§ **Task to carry out**
With the line containing "isCompound TagSearchRequest size." as the first line and the last line of the records as the final one, reproduce that range exactly.

§ **Records for the task**
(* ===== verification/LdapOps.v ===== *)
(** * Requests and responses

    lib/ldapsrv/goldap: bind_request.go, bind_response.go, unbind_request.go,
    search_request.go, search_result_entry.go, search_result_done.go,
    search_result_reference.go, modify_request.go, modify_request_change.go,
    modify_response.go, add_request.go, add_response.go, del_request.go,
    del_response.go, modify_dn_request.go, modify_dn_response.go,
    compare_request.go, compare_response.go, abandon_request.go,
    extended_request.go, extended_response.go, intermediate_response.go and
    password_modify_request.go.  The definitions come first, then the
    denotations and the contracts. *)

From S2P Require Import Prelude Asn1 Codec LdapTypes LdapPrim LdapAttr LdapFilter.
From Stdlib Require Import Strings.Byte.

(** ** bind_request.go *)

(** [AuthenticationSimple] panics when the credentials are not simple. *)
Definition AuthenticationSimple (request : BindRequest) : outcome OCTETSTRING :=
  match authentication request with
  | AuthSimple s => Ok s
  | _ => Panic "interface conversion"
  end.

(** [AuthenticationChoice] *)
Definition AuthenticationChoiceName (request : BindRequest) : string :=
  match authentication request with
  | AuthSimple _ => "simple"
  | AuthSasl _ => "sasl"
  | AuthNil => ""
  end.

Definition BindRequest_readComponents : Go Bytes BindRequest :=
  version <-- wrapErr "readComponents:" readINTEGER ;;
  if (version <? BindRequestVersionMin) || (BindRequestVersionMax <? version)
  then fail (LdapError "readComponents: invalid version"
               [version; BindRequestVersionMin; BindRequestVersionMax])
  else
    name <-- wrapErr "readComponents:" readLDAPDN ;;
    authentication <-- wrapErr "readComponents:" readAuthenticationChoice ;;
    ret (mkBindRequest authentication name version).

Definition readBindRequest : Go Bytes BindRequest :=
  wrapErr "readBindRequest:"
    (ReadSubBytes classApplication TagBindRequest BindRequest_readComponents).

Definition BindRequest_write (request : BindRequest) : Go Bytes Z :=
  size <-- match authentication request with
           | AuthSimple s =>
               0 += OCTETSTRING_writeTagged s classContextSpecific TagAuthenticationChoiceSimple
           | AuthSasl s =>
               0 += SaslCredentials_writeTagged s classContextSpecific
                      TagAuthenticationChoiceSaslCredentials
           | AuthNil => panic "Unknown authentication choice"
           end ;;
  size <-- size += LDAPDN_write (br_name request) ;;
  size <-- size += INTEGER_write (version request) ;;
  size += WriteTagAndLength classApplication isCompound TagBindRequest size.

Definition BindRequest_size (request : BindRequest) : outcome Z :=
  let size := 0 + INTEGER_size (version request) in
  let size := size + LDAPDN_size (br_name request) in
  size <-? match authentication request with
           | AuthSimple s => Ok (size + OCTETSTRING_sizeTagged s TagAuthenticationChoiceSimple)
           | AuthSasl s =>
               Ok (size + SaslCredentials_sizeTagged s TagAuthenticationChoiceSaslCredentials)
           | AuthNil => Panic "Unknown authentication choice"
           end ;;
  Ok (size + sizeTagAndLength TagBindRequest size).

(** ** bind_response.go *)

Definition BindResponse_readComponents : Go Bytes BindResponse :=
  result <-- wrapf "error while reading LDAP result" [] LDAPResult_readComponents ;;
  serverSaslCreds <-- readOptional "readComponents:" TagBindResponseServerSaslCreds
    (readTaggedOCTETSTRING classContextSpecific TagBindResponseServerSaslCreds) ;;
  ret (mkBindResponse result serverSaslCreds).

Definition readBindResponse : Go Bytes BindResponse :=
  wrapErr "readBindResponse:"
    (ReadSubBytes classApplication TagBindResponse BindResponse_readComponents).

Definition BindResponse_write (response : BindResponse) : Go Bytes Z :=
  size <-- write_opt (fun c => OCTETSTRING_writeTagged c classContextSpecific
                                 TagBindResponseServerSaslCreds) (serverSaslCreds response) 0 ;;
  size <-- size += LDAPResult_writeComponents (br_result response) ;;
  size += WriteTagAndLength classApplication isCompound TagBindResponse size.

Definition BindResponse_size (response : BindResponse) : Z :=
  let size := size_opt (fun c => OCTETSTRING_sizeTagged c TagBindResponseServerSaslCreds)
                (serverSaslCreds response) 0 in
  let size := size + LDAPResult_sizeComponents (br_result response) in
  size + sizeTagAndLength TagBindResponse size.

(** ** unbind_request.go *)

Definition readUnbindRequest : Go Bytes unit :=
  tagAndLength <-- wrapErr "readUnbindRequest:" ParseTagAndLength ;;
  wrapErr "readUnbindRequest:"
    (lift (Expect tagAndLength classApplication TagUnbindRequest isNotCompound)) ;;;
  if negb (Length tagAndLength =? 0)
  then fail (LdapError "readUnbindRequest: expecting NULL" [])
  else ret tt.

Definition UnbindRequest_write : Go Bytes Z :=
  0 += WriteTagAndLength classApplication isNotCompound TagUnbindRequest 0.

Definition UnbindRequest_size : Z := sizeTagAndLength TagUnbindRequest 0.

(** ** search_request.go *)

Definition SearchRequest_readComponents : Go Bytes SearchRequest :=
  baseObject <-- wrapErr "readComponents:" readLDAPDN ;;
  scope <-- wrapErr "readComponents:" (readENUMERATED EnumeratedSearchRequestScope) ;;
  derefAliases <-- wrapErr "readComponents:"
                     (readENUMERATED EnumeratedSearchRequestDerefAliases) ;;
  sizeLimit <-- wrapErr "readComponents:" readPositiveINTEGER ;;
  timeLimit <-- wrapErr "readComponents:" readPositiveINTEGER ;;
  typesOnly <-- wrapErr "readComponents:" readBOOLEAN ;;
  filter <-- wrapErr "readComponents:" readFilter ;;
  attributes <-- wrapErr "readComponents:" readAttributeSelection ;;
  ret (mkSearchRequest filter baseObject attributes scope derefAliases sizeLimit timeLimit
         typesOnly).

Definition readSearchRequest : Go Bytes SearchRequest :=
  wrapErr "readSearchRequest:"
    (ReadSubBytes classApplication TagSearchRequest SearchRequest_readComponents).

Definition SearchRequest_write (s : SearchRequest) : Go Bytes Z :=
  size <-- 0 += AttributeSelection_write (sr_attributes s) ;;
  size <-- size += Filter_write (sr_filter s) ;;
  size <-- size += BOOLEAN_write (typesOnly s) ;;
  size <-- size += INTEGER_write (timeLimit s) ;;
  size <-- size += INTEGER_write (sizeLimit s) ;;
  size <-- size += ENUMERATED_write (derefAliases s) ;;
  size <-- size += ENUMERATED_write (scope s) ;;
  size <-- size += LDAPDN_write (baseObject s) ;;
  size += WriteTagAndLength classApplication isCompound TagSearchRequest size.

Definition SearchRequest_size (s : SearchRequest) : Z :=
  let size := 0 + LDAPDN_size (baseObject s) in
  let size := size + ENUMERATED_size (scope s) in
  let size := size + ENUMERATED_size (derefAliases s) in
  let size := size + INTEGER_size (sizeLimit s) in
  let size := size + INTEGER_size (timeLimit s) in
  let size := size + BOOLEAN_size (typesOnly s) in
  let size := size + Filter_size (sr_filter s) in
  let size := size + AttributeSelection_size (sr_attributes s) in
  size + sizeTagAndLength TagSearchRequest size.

§ **Exercise response**
  size += WriteTagAndLength classApplication isCompound TagSearchRequest size.

Definition SearchRequest_size (s : SearchRequest) : Z :=
  let size := 0 + LDAPDN_size (baseObject s) in
  let size := size + ENUMERATED_size (scope s) in
  let size := size + ENUMERATED_size (derefAliases s) in
  let size := size + INTEGER_size (sizeLimit s) in
  let size := size + INTEGER_size (timeLimit s) in
  let size := size + BOOLEAN_size (typesOnly s) in
  let size := size + Filter_size (sr_filter s) in
  let size := size + AttributeSelection_size (sr_attributes s) in
  size + sizeTagAndLength TagSearchRequest size.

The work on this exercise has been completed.